- EXERCISE:
Starting at the first line of the data below, retype every line up to and including the one containing "render inherited".

═════ MATERIAL PROVIDED

(** X15: from the response to the table: after a successful fetch of a
    non-empty list, with an empty search box, the page says "Connected",
    shows no banner, and has one row per raw participant, in the order of
    the response, with the identifier as key, the name, the online dot and
    the "Offline" tag of that participant; the first stat card counts the
    rows whose dot is on. *)
Theorem page_shows_response :
  forall (host : JsHost) (inherited : JsString -> bool)
         (data : ResponseData) (s : State),
    lowers_ascii host ->
    query s = [] ->
    participants_or_empty data <> [] ->
    let raw := participants_or_empty data in
    let page :=
      render inherited
        (fetchParticipants (inr {| ok := true; json := inr data |}) s) in
    indicator page = true /\
    banner page = None /\
    exists rows,
      body page = Rows rows /\
      map row_key rows = map ParticipantData.id raw /\
      map row_name rows = map ParticipantData.name raw /\
      map online_dot rows = map ParticipantData.isOnline raw /\
      map offline_tag rows
      = map (fun r => negb (ParticipantData.isOnline r)) raw /\
      active_card page = List.length (filter online_dot rows).
Proof.
  intros host inherited data s Hlow Hq Hne raw page. subst page.
  rewrite fetchParticipants_success. fold raw.
  set (s' := {| query := query s; connected := true;
                participants := map formatParticipant raw;
                error := None |}).
  assert (Hf : filtered s' = map formatParticipant raw)
    by (apply filtered_of_empty_query; [exact Hlow|exact Hq]).
  split; [reflexivity|]. split; [reflexivity|].
  exists (map (render_row inherited) (map formatParticipant raw)).
  split; [|split; [|split; [|split; [|split]]]].
  - rewrite body_rows; rewrite Hf; [reflexivity|].
    intros E. apply map_eq_nil in E. contradiction.
  - rewrite !map_map. reflexivity.
  - rewrite !map_map. reflexivity.
  - rewrite !map_map. reflexivity.
  - rewrite !map_map. reflexivity.
  - exact (active_card_rows inherited (map formatParticipant raw)).
Qed.

Lemma page_shows_response_witness :
  let data := {| participants_field := Some [sample_raw "Ana" 2 true] |} in
  lowers_ascii ascii_host /\
  indicator
    (@render ascii_host standard_inherited
       (@fetchParticipants ascii_host
          (inr {| ok := true; json := inr data |}) sample_state))
  = true.
Proof.
  assert (H : lowers_ascii ascii_host) by (intros s _; reflexivity).
  split; [exact H|].
  apply (page_shows_response ascii_host standard_inherited
           {| participants_field := Some [sample_raw "Ana" 2 true] |}
           sample_state H eq_refl).
  discriminate.
Defined.

(** ** The commit script as a whole *)

Section RunFacts.
Variable env : Env.
Local Open Scope string_scope.
Local Open Scope list_scope.

Lemma main_first_argument (args : list string) (start : path) :
  main env args start = main env [nth 0 args ""] start.
Proof. reflexivity. Qed.

Lemma main_trace (args : list string) (start : path) :
  nth 0 args "" <> "" ->
  main env args start = (0%Z, trace env (nth 0 args "") start).
Proof.
  intros Hne. unfold trace. rewrite <- main_first_argument.
  unfold main. destruct (nth 0 args "") eqn:E; [congruence|reflexivity].
Qed.

Lemma in_events_of_cases (msg : string) (x : path) (e : Event) :
  In e (events_of env msg x) ->
  e = Echo (Processing x) \/
  (is_dir env x = true /\
   (e = GitAddAll x \/ e = GitDiffCached x \/
    (diff_cached_quiet env x = true /\ e = Echo (NoChanges x)) \/
    (diff_cached_quiet env x = false /\
     (e = GitCommit x msg \/ e = Echo (Committed x))))).
Proof.
  unfold events_of. intros [H|H]; [left; auto|right].
  destruct (is_dir env x); [|contradiction]. split; [reflexivity|].
  destruct H as [H|[H|H]]; [left; auto|right; left; auto|right; right].
  destruct (diff_cached_quiet env x).
  - destruct H as [H|[]]. left. auto.
  - destruct H as [H|[H|[]]]; right; auto.
Qed.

══════════

- WRITTEN ANSWER:
(** X15: from the response to the table: after a successful fetch of a
    non-empty list, with an empty search box, the page says "Connected",
    shows no banner, and has one row per raw participant, in the order of
    the response, with the identifier as key, the name, the online dot and
    the "Offline" tag of that participant; the first stat card counts the
    rows whose dot is on. *)
Theorem page_shows_response :
  forall (host : JsHost) (inherited : JsString -> bool)
         (data : ResponseData) (s : State),
    lowers_ascii host ->
    query s = [] ->
    participants_or_empty data <> [] ->
    let raw := participants_or_empty data in
    let page :=
      render inherited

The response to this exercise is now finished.